犬を飼う前に知ってほしいこと ブルは暑さが苦手、熱中症注意

 フレンチブルドッグやパグなどの短頭種は、愛敬のある外貌を持ち、性格も明るく一緒にいるのが楽しい犬種です。

 しかし彼らを飼う上で注意しなければならないことがあります。犬は人と違って汗をかいて体温を下げることができません。そのためパンティング(口を開いてゼイゼイと浅く速い呼吸をすること)によって体温を下げますが、短頭種ではその効率が悪いため、暑さが苦手な犬の中でも特に熱中症にかかりやすいことを覚えておいてください。

 四季のある日本の夏は、彼らにとっては「過酷」と言っていいでしょう。健康なフレンチブルドッグがワクチン接種のために動物病院に来ただけで体温が40度を超えていたりすることもあります。

 彼らの多くは、気温が高めの日や少し運動をするといつも「ゼイゼイ」と息をしています。ある学者に言わせるとこのような犬たちは、我々人間がストローで息をしているのと同じようなもので、呼吸にかなりの努力が必要なのだそうです。

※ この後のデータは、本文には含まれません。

(* ===== verification/Entry.v ===== *)
(** * Entry: the entry points of the daemon and of the guest agent
    (cmd/niflheld/main.go, cmd/niflhel-agent/main.go, New and Close of
    internal/daemon/daemon.go)

    Several niflheld processes may be started for one socket, in any interleaving,
    and die at any point.  What they share is the lock file next to the socket and
    the path of the socket itself; a process is at a point of [run].  The agent is
    the first process of a guest and powers it off when it cannot serve. *)

From S2P Require Import Prelude GoLib Api DaemonSem.
Import Strings Strconv Path.
Local Open Scope Z_scope.
Local Open Scope go_scope.

(** ** Wiring *)

(** The parts of a daemon below its root directory. *)
Record wiring : Type := mkWiring {
  wi_state : string; wi_images : string; wi_bases : string; wi_trust : gmap string string; wi_disks : string }.

(** [daemon.New] *)
Definition New (c : DaemonConfig) (mkdirall : string -> result unit) (open : string -> result unit) : result wiring :=
  let* _ := ValidateDaemonConfig c in
  let* _ := mkdirall (cfg_Root c) in
  let db := JoinPath [cfg_Root c; "state.db"] in
  let* _ := open db in
  Ok (mkWiring db (JoinPath [cfg_Root c; "images"]) (JoinPath [cfg_Root c; "bases"]) (cfg_TrustedKeys c) (cfg_Root c)).

(** [Daemon.Close]: what it does, in order. *)
Inductive closing : Type :=
| CCancel | CWait
| CStopDNS (id : string)
| CListener (id : string) (n : nat)
| CStore.
Definition Close (dns : list string) (ports : list (string * nat)) (store : result unit) : list closing * result unit :=
  ([CCancel; CWait] ++ (CStopDNS <$> dns) ++ (ports ≫= fun p => CListener (fst p) <$> seq 0 (snd p)) ++ [CStore], store).

(** ** Permissions of the socket *)

Inductive grant : Type :=
| GChmod (path : string) (mode : Z)
| GChown (path : string) (gid : Z).

(** From [os.Chmod(cfg.Socket, 0600)] on. *)
Definition permit (cfg : DaemonConfig) (lookup : string -> result string) (answer : grant -> result unit) : list grant * result unit :=
  let sock := cfg_Socket cfg in
  let lockDir := Dir sock in
  let grants g k := perform g (answer g) (fun _ => k) in
  grants (GChmod sock 384) (
  if bool_decide (cfg_SocketGroup cfg = "") then ([], Ok tt)
  else
    need (lookup (cfg_SocketGroup cfg)) (fun id =>
    need (Atoi id) (fun gid =>
    grants (GChown lockDir gid) (
    grants (GChmod lockDir 488) (
    grants (GChown sock gid) (
    grants (GChmod sock 432) ([], Ok tt))))))).

(** ** The process *)

(** The points of [run], named by the call that comes next; the last ones are the
    deferred calls. *)
Inductive point : Type :=
| Begin            (* configuration, directory, lock file *)
| AtFlock | AtLstat | AtRemove | AtNew | AtRecover | AtListen | AtPermit | Serving
| AtUnlink         (* [os.Remove(cfg.Socket)] *)
| AtListenerClose
| AtDaemonClose
| AtUnlock
| Gone.
#[export] Instance point_eq_dec : EqDecision point.
Proof. solve_decision. Defined.

(** What is at the path of the socket: nothing, the socket of a process, or
    something that is not a socket. *)
Inductive node : Type := Absent | Sock (pid : nat) | Foreign.

Record host : Type := mkHost { h_lock : option nat; h_path : node; h_procs : gmap nat point }.

Definition goto (pid : nat) (p : point) (h : host) : host := mkHost (h_lock h) (h_path h) (<[pid := p]> (h_procs h)).
Definition set_path (n : node) (h : host) : host := mkHost (h_lock h) n (h_procs h).
Definition set_lock (l : option nat) (h : host) : host := mkHost l (h_path h) (h_procs h).

(** The next call of a process that is at [p], with the answer [ok] of the system. *)
Definition advance_daemon (pid : nat) (ok : bool) (p : point) (h : host) : host :=
  let orelse next other := goto pid (if ok then next else other) h in
  match p with
  | Begin => orelse AtFlock Gone
  | AtFlock =>
      match ok, h_lock h with
      | true, None => goto pid AtLstat (set_lock (Some pid) h)
      | _, _ => goto pid Gone h
      end
  | AtLstat =>
      if ok then
        match h_path h with
        | Absent => goto pid AtNew h
        | Sock _ => goto pid AtRemove h
        | Foreign => goto pid AtUnlock h
        end
      else goto pid AtNew h
  | AtRemove => if ok then goto pid AtNew (set_path Absent h) else goto pid AtUnlock h
  | AtNew => orelse AtRecover AtUnlock
  | AtRecover => orelse AtListen AtDaemonClose
  | AtListen =>
      match ok, h_path h with
      | true, Absent => goto pid AtPermit (set_path (Sock pid) h)
      | _, _ => goto pid AtDaemonClose h
      end
  | AtPermit => orelse Serving AtUnlink
  | Serving => goto pid AtUnlink h
  | AtUnlink => goto pid AtListenerClose (if ok then set_path Absent h else h)
  | AtListenerClose => goto pid AtDaemonClose (if ok then set_path Absent h else h)
  | AtDaemonClose => goto pid AtUnlock h
  | AtUnlock => goto pid Gone (set_lock None h)
  | Gone => h
  end.

(** A process is started, makes its next call, or dies; the kernel releases the
    lock of a process that ends. *)
Inductive event : Type := EStart (pid : nat) | ECall (pid : nat) (ok : bool) | EDie (pid : nat).
Definition step (h : host) (e : event) : host :=
  match e with
  | EStart pid => match h_procs h !! pid with None => goto pid Begin h | Some _ => h end
  | ECall pid ok => match h_procs h !! pid with None => h | Some p => advance_daemon pid ok p h end
  | EDie pid =>
      match h_procs h !! pid with
      | None => h
      | Some _ => goto pid Gone (if bool_decide (h_lock h = Some pid) then set_lock None h else h)
      end
  end.
Definition after (h : host) (es : list event) : host := foldl step h es.

(** [main] of niflheld: as a sink for the console of a VM, or as the daemon. *)
Inductive role : Type := RSink (dir : string) | RDaemon.
Definition daemon_role (args : list string) : role :=
  match args with
  | [_; "--log-sink"; dir] => RSink dir
  | _ => RDaemon
  end.
Definition main_status (r : result unit) : Z := match r with Ok _ => 0 | Err _ => 1 end.

(** ** The agent *)

Inductive guest_action : Type :=
| GInitialize | GPrepare | GCredentials | GListen (port : Z) | GServe
| GSync | GSleep | GPowerOff.
Lemma lookup_artifact_eq bp name data (fs : gmap string string) :
  artifact bp name data fs !! os_path_join bp name
  = if truthy data then Some (json_text data) else fs !! os_path_join bp name.
Proof.
  unfold artifact. destruct (truthy data); [|reflexivity]. now rewrite lookup_insert_eq.
Qed.

Lemma names_apart bp a b :
  starts_with_sep a = false -> starts_with_sep b = false -> a <> b ->
  os_path_join bp a <> os_path_join bp b.
Proof. intros Ha Hb Hne H. apply Hne. now apply (os_path_join_inj bp). Qed.

End QuarantineFacts.

Import Quarantine QuarantineSpec.

(** The bundle name has second precision: the microseconds of the clock
    reading do not enter it. *)
Lemma bundle_name_second_precision y mo d h mi s us us' doc :
  bundle_name (Clock.mkDateTime y mo d h mi s us) doc
  = bundle_name (Clock.mkDateTime y mo d h mi s us') doc.
Proof. reflexivity. Qed.

(** C8, counterexample.  An empty dict is supplied as [lineage_record]; the
    call succeeds and no [lineage_record.json] is written. *)
Lemma supplied_empty_lineage_not_written :
  supplied (PDict []) = true /\
  fst (save_evidence_bundle (mkQuarantineManager "data/quarantine") "doc 1" "text"
         "why" (PDict []) PNone PNone (Samples.fresh Samples.healthy))
  = Ok "data/quarantine/20240102T030400Z_doc_1" /\
  files (world (snd (save_evidence_bundle (mkQuarantineManager "data/quarantine")
                       "doc 1" "text" "why" (PDict []) PNone PNone
                       (Samples.fresh Samples.healthy))))
    !! "data/quarantine/20240102T030400Z_doc_1/lineage_record.json" = None.
Proof. repeat split; vm_compute; reflexivity. Qed.

(** C8, amended.  A successful [save_evidence_bundle] returns the quarantine
    root joined with [timestamp_safeid], where the timestamp is the UTC
    clock reading in the format [%Y%m%dT%H%M%SZ] and the safe id is the
    document id with spaces replaced by underscores; the bundle holds the
    content and the reason; each optional artifact is written exactly when
    its input is truthy, and otherwise its file is left as it was. *)
Theorem save_evidence_bundle_artifacts (self : QuarantineManager)
    (document_id content reason : string)
    (lineage_record detection_scores metadata : pyval)
    (m m' : Machine) (bundle_path : string) :
  save_evidence_bundle self document_id content reason lineage_record
    detection_scores metadata m = (Ok bundle_path, m') ->
  let root := quarantine_dir self in
  let name := Clock.strftime_bundle (clock (world m) (ticks (world m))) +:+ "_"
              +:+ str_replace " "%char "_"%char document_id in
  let stored f := files (world m') !! os_path_join bundle_path f in
  let before f := files (world m) !! os_path_join bundle_path f in
  bundle_path = os_path_join root name /\
  bundle_path = (if String.eqb root EmptyString || endswith_sep root
                 then root +:+ name else root +:+ "/" +:+ name) /\
  stored "content.txt" = Some content /\
  stored "reason.txt" = Some reason /\
  stored "lineage_record.json"
  = (if truthy lineage_record then Some (json_text lineage_record)
     else before "lineage_record.json") /\
  stored "detection_scores.json"
  = (if truthy detection_scores then Some (json_text detection_scores)
     else before "detection_scores.json") /\
  stored "metadata.json"
  = (if truthy metadata then Some (json_text metadata) else before "metadata.json").
Proof.
  intros Hrun. cbv zeta.
  destruct (QuarantineFacts.store_ok _ _ _ _ _ _ _ _ _ _ Hrun) as (Hbp & Hfiles & _).
  pose proof (QuarantineFacts.bundle_name_relative
                (clock (world m) (ticks (world m))) document_id) as Hrel.
  unfold bundle_name in Hrel, Hbp. cbv zeta in Hrel, Hbp.
  split; [exact Hbp|].
  split; [rewrite Hbp at 1; now apply QuarantineFacts.os_path_join_relative|].
  rewrite Hfiles. unfold bundle_files.
  assert (Hapart : forall a b, starts_with_sep a = false -> starts_with_sep b = false ->
            a <> b -> os_path_join bundle_path a <> os_path_join bundle_path b)
    by (intros; now apply QuarantineFacts.names_apart).
  repeat split.
  - rewrite !QuarantineFacts.lookup_artifact_ne by (apply Hapart; [reflexivity..|discriminate]).
    rewrite lookup_insert_ne by (apply Hapart; [reflexivity..|discriminate]).
    now rewrite lookup_insert_eq.
  - rewrite !QuarantineFacts.lookup_artifact_ne by (apply Hapart; [reflexivity..|discriminate]).
    now rewrite lookup_insert_eq.
  - rewrite !QuarantineFacts.lookup_artifact_ne by (apply Hapart; [reflexivity..|discriminate]).
    rewrite QuarantineFacts.lookup_artifact_eq.
    destruct (truthy lineage_record); [reflexivity|].
    now rewrite !lookup_insert_ne by (apply Hapart; [reflexivity..|discriminate]).
  - rewrite !QuarantineFacts.lookup_artifact_ne by (apply Hapart; [reflexivity..|discriminate]).
    rewrite QuarantineFacts.lookup_artifact_eq.
    destruct (truthy detection_scores); [reflexivity|].
    rewrite !QuarantineFacts.lookup_artifact_ne by (apply Hapart; [reflexivity..|discriminate]).
    now rewrite !lookup_insert_ne by (apply Hapart; [reflexivity..|discriminate]).
  - rewrite QuarantineFacts.lookup_artifact_eq.
    destruct (truthy metadata); [reflexivity|].
    rewrite !QuarantineFacts.lookup_artifact_ne by (apply Hapart; [reflexivity..|discriminate]).
    now rewrite !lookup_insert_ne by (apply Hapart; [reflexivity..|discriminate]).
Qed.

Lemma save_evidence_bundle_artifacts_witness :
  files (world (snd (save_evidence_bundle (mkQuarantineManager "data/quarantine")
                       "doc 1" "text" "why" (PDict [("a", PInt 1)]) (PDict []) PNone
                       (Samples.fresh Samples.healthy))))
    !! os_path_join "data/quarantine/20240102T030400Z_doc_1" "lineage_record.json"
  = Some (json_text (PDict [("a", PInt 1)])) /\
  files (world (snd (save_evidence_bundle (mkQuarantineManager "data/quarantine")
                       "doc 1" "text" "why" (PDict [("a", PInt 1)]) (PDict []) PNone
                       (Samples.fresh Samples.healthy))))
    !! os_path_join "data/quarantine/20240102T030400Z_doc_1" "detection_scores.json"
  = None.
Proof.
  pose proof (save_evidence_bundle_artifacts (mkQuarantineManager "data/quarantine")
                "doc 1" "text" "why" (PDict [("a", PInt 1)]) (PDict []) PNone
                (Samples.fresh Samples.healthy)
                (snd (save_evidence_bundle (mkQuarantineManager "data/quarantine")
                        "doc 1" "text" "why" (PDict [("a", PInt 1)]) (PDict []) PNone
                        (Samples.fresh Samples.healthy)))
                "data/quarantine/20240102T030400Z_doc_1") as H.
  cbv zeta in H.
  destruct H as (_ & _ & _ & _ & Hl & Hd & _); [vm_compute; reflexivity|].
  split; [exact Hl | exact Hd].
Defined.

(** ** The ingestion pipeline *)

Module PipelineFacts.
Import Py Runtime LineageChain Pipeline PipelineSpec MonadFacts.

Lemma lift_ok {A} (r : result A) m a m' : lift r m = (Ok a, m') -> r = Ok a /\ m' = m.
Proof. unfold lift. intros [= -> ->]. split; reflexivity. Qed.

Lemma ret_ok {A} (x : A) m a m' : ret x m = (Ok a, m') -> a = x /\ m' = m.
Proof. unfold ret. intros [= -> ->]. split; reflexivity. Qed.

Lemma traced_ok {A} (mk : result A -> Call) (c : M A) m a m' :
  traced mk c m = (Ok a, m') ->
  exists m1, c m = (Ok a, m1) /\
             m' = mkMachine (world m1) (audit_log m1) (journal m1 ++ [mk (Ok a)]).
Proof.
  unfold traced. destruct (c m) as [r m1]. intros [= -> <-]. eauto.
Qed.

(** a completed audit write enters the journal and touches nothing else in it *)
Lemma write_event_ok et doc st ss rs dt m u m' :
  audit_write_event et doc st ss rs dt m = (Ok u, m') ->
  journal m' = journal m ++ [CallWriteEvent et doc st ss rs dt (Ok tt)].
Proof.
  intros H. apply traced_ok in H as (m1 & Hw & ->). destruct u. cbn [journal].
  change (AuditLogOps.write_event et doc st ss rs dt)
    with (AuditSpec.write (AuditSpec.mkEvent et doc st ss rs dt)) in Hw.
  rewrite AuditFacts.write_run in Hw. cbv zeta in Hw.
  destruct (disk (world m) (io_ops (world m))); [|discriminate].
  injection Hw as <-. reflexivity.
Qed.

Lemma store_call_ok self doc content why lr ds md m p m' :
  quarantine_save_evidence_bundle self doc content why lr ds md m = (Ok p, m') ->
  journal m' = journal m ++ [CallSaveEvidenceBundle doc content why lr ds md (Ok p)].
Proof.
  intros H. apply traced_ok in H as (m1 & Hs & ->). cbn [journal].
  apply QuarantineFacts.store_ok in Hs as (_ & _ & _ & -> & _). reflexivity.
Qed.

Lemma verify_ok self r content m x m' :
  verifier_verify_record self r content m = (Ok x, m') ->
  Verify.verify_record (lineage_verifier self) r content = Ok x /\
  journal m' = journal m ++ [CallVerifyRecord r content (Ok x)].
Proof.
  intros H. apply traced_ok in H as (m1 & Hl & ->).
  apply lift_ok in Hl as (-> & ->). split; reflexivity.
Qed.

Lemma scan_ok self content m x m' :
  scanner_detect self content m = (Ok x, m') ->
  x = detect (semantic_scanner self) content /\
  journal m' = journal m ++ [CallDetect content (Ok x)].
Proof.
  intros H. apply traced_ok in H as (m1 & Hl & ->).
  apply ret_ok in Hl as (-> & ->). split; reflexivity.
Qed.

Ltac step H :=
  let a := fresh "a" in let m1 := fresh "m" in let Hs := fresh "Hs" in
  apply bind_ok in H as (a & m1 & Hs & H).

 本来、犬はオオカミのように長い鼻づらを持っていました。それを人間が改良し、このような犬種を作りだしました。英国では、犬本来の姿を極端に変えたことによって健康に障害がある犬が増えたとして、繁殖基準改正に乗り出しています。我々人間はある意味、見かけや好みで犬の外貌を変えてきたわけですが、そのことによって犬が苦しむことがあってはならないと思います。今後日本でも、見かけのかわいさだけでなく、犬がより健康に長生きできるような方向に繁殖基準が変化していくことが望まれます。

村田香織
獣医師、もみの木動物病院(神戸市)副院長。イン・クローバー代表取締役。日本動物病院協会(JAHA)の「パピーケアスタッフ養成講座」メイン講師でもある。「パピークラス」や「こねこ塾」などを主催、獣医学と動物行動学に基づいて人とペットが幸せに暮らすための知識を広めている。